* [What to do]: Reproduce, with no changes, the line that contains "rewrite (proj2 (Z.ltb_ge" and all the lines that come after it in the records.

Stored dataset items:
Lemma xint_addr d k : dinode_ok d -> xint (addr k d) = addr k d.
Proof.
  intros D. rewrite xint_u32. pose proof (do_addrs _ D) as Da. unfold addr. destruct (d_addrs d !! k) as [a|] eqn:E; [|done].
  apply u32_small. rewrite Forall_lookup in Da. by apply (Da _ _ E).
Qed.
Lemma wp_block_for s own d Q : room s own -> made s own n d off off C -> freeblock s + need (off + 1) - need off <= 1000 ->
  ready n s own d off C Q -> wp (block_for d (off / 512)) Q s.
Proof.
  intros R H Hsp HQ. destruct (Z.ltb_spec (off / 512) 12) as [Hd|Hd]; [by apply (wp_block_direct s own d Q)|].
  destruct off_block as [Hk Hc]. destruct need_next as [Hn1 Hn2]. unfold block_for. change (Z.of_nat NDIRECT) with 12.
  rewrite (proj2 (Z.ltb_ge _ _) Hd), wp_bind, xint_addr by apply H.
  assert (Hsum : (if off =? 6144 then 1 else 0) + (if bool_decide (off / 512 * 512 = off) then 1 else 0) = need (off + 1) - need off).
  { case_bool_decide as Hb; [rewrite Hn2 by done; lia|]. rewrite Hn1 by lia. destruct (Z.eqb_spec off 6144) as [->|]; [done|lia]. }
  apply (wp_indirect s own d); [done|done|done|destruct (bool_decide _); lia|]. intros s1 own1 d1 R1 H1 K1 F1 E1.
  rewrite xint_addr by apply H1.
  assert (Hz : (at_site isb (seen s1) n d1 (AtData (off / 512)) =? 0) = bool_decide (off / 512 * 512 = off)).
  { pose proof (md_data _ _ _ _ _ _ _ H1 _ Hk) as Hm. case_bool_decide; [apply Z.eqb_eq|apply Z.eqb_neq; apply Hm; lia].
    destruct (decide (at_site isb (seen s1) n d1 (AtData (off / 512)) = 0)) as [|Hx]; [done|]. apply Hm in Hx. lia. }
  apply (wp_entry s1 own1 d1); [done|done|done|rewrite Hz; destruct (bool_decide _); lia|]. rewrite Hz. intros s2 own2 R2 H2 K2 F2.
  apply (HQ s2 own2 d1); try done; [by eapply keeps_trans|]. destruct (bool_decide _); lia.
Qed.
End Block.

* [Solution to this problem]:
  rewrite (proj2 (Z.ltb_ge _ _) Hd), wp_bind, xint_addr by apply H.
  assert (Hsum : (if off =? 6144 then 1 else 0) + (if bool_decide (off / 512 * 512 = off) then 1 else 0) = need (off + 1) - need off).
  { case_bool_decide as Hb; [rewrite Hn2 by done; lia|]. rewrite Hn1 by lia. destruct (Z.eqb_spec off 6144) as [->|]; [done|lia]. }
  apply (wp_indirect s own d); [done|done|done|destruct (bool_decide _); lia|]. intros s1 own1 d1 R1 H1 K1 F1 E1.
  rewrite xint_addr by apply H1.
  assert (Hz : (at_site isb (seen s1) n d1 (AtData (off / 512)) =? 0) = bool_decide (off / 512 * 512 = off)).
  { pose proof (md_data _ _ _ _ _ _ _ H1 _ Hk) as Hm. case_bool_decide; [apply Z.eqb_eq|apply Z.eqb_neq; apply Hm; lia].
    destruct (decide (at_site isb (seen s1) n d1 (AtData (off / 512)) = 0)) as [|Hx]; [done|]. apply Hm in Hx. lia. }
  apply (wp_entry s1 own1 d1); [done|done|done|rewrite Hz; destruct (bool_decide _); lia|]. rewrite Hz. intros s2 own2 R2 H2 K2 F2.
  apply (HQ s2 own2 d1); try done; [by eapply keeps_trans|]. destruct (bool_decide _); lia.
Qed.
End Block.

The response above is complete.